DATA TO PROCESS START
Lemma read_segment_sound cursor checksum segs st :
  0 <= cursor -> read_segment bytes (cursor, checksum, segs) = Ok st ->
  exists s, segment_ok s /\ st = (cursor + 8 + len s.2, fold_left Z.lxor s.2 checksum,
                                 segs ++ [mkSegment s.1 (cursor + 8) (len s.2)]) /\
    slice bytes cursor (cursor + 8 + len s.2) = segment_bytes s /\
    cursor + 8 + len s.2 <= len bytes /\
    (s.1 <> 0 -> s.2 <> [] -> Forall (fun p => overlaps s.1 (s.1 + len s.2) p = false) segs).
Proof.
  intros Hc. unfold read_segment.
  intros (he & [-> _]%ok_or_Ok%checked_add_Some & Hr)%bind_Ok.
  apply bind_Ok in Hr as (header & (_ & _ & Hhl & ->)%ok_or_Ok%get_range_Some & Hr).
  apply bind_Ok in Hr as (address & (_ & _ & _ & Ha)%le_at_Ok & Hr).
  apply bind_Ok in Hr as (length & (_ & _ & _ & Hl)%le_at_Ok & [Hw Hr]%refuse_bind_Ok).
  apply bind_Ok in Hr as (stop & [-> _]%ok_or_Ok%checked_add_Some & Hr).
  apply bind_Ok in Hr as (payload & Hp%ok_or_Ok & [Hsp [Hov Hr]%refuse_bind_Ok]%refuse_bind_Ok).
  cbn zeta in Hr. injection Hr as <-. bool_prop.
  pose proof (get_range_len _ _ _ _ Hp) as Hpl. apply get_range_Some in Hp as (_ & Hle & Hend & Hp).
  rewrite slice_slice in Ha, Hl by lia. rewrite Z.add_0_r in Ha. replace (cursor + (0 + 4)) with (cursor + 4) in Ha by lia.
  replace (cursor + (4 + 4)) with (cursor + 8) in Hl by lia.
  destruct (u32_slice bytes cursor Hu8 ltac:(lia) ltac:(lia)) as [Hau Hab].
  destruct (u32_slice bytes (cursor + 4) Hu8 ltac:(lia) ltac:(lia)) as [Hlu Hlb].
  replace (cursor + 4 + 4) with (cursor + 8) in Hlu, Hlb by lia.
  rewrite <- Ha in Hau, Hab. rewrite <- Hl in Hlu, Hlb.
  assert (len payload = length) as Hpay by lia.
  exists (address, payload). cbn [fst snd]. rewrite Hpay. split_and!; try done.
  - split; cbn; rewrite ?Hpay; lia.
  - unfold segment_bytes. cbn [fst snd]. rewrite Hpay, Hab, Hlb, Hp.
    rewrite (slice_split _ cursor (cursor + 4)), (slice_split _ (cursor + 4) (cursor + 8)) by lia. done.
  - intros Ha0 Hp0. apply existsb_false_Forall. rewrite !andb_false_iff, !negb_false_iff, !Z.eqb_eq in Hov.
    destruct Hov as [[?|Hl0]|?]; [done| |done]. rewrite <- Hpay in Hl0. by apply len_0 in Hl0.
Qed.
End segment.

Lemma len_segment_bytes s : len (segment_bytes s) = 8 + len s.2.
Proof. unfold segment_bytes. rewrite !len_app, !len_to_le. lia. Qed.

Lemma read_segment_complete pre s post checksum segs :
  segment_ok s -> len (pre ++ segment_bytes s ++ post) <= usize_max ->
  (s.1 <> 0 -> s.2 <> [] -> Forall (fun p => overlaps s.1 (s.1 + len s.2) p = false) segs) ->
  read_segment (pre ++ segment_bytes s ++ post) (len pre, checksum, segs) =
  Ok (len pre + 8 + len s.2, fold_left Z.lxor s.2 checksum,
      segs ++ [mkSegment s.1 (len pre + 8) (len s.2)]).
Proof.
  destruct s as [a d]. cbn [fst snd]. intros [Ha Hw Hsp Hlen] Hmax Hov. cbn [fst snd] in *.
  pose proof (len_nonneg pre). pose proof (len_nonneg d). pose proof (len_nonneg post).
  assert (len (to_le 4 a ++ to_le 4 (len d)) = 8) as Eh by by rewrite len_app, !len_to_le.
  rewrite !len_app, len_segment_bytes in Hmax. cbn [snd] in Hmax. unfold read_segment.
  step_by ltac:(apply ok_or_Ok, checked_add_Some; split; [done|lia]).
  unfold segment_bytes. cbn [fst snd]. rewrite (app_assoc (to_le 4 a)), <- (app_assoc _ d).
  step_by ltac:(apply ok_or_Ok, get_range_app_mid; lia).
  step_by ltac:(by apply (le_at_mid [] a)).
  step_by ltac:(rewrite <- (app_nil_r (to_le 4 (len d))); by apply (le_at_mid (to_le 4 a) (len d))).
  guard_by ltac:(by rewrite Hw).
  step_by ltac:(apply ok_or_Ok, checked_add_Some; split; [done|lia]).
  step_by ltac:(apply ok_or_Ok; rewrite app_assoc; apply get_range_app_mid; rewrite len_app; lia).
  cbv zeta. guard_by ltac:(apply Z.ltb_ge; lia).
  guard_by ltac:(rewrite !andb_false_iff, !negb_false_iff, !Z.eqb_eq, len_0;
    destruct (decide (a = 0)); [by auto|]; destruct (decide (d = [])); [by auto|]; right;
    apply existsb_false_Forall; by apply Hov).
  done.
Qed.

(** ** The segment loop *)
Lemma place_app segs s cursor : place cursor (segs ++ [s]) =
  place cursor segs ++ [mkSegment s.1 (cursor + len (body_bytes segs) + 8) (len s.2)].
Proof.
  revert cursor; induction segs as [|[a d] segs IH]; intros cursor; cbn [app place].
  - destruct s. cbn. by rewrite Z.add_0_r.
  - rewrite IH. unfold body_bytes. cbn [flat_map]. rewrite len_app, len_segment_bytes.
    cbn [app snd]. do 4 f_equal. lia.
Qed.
DATA TO PROCESS END
YOUR ASSIGNMENT
Retype the first line of the entries and every line after it, please, through the line that contains "rewrite <- Ha". Add nothing.

OUTPUT FOR THIS TASK
Lemma read_segment_sound cursor checksum segs st :
  0 <= cursor -> read_segment bytes (cursor, checksum, segs) = Ok st ->
  exists s, segment_ok s /\ st = (cursor + 8 + len s.2, fold_left Z.lxor s.2 checksum,
                                 segs ++ [mkSegment s.1 (cursor + 8) (len s.2)]) /\
    slice bytes cursor (cursor + 8 + len s.2) = segment_bytes s /\
    cursor + 8 + len s.2 <= len bytes /\
    (s.1 <> 0 -> s.2 <> [] -> Forall (fun p => overlaps s.1 (s.1 + len s.2) p = false) segs).
Proof.
  intros Hc. unfold read_segment.
  intros (he & [-> _]%ok_or_Ok%checked_add_Some & Hr)%bind_Ok.
  apply bind_Ok in Hr as (header & (_ & _ & Hhl & ->)%ok_or_Ok%get_range_Some & Hr).
  apply bind_Ok in Hr as (address & (_ & _ & _ & Ha)%le_at_Ok & Hr).
  apply bind_Ok in Hr as (length & (_ & _ & _ & Hl)%le_at_Ok & [Hw Hr]%refuse_bind_Ok).
  apply bind_Ok in Hr as (stop & [-> _]%ok_or_Ok%checked_add_Some & Hr).
  apply bind_Ok in Hr as (payload & Hp%ok_or_Ok & [Hsp [Hov Hr]%refuse_bind_Ok]%refuse_bind_Ok).
  cbn zeta in Hr. injection Hr as <-. bool_prop.
  pose proof (get_range_len _ _ _ _ Hp) as Hpl. apply get_range_Some in Hp as (_ & Hle & Hend & Hp).
  rewrite slice_slice in Ha, Hl by lia. rewrite Z.add_0_r in Ha. replace (cursor + (0 + 4)) with (cursor + 4) in Ha by lia.
  replace (cursor + (4 + 4)) with (cursor + 8) in Hl by lia.
  destruct (u32_slice bytes cursor Hu8 ltac:(lia) ltac:(lia)) as [Hau Hab].
  destruct (u32_slice bytes (cursor + 4) Hu8 ltac:(lia) ltac:(lia)) as [Hlu Hlb].
  replace (cursor + 4 + 4) with (cursor + 8) in Hlu, Hlb by lia.
  rewrite <- Ha in Hau, Hab. rewrite <- Hl in Hlu, Hlb.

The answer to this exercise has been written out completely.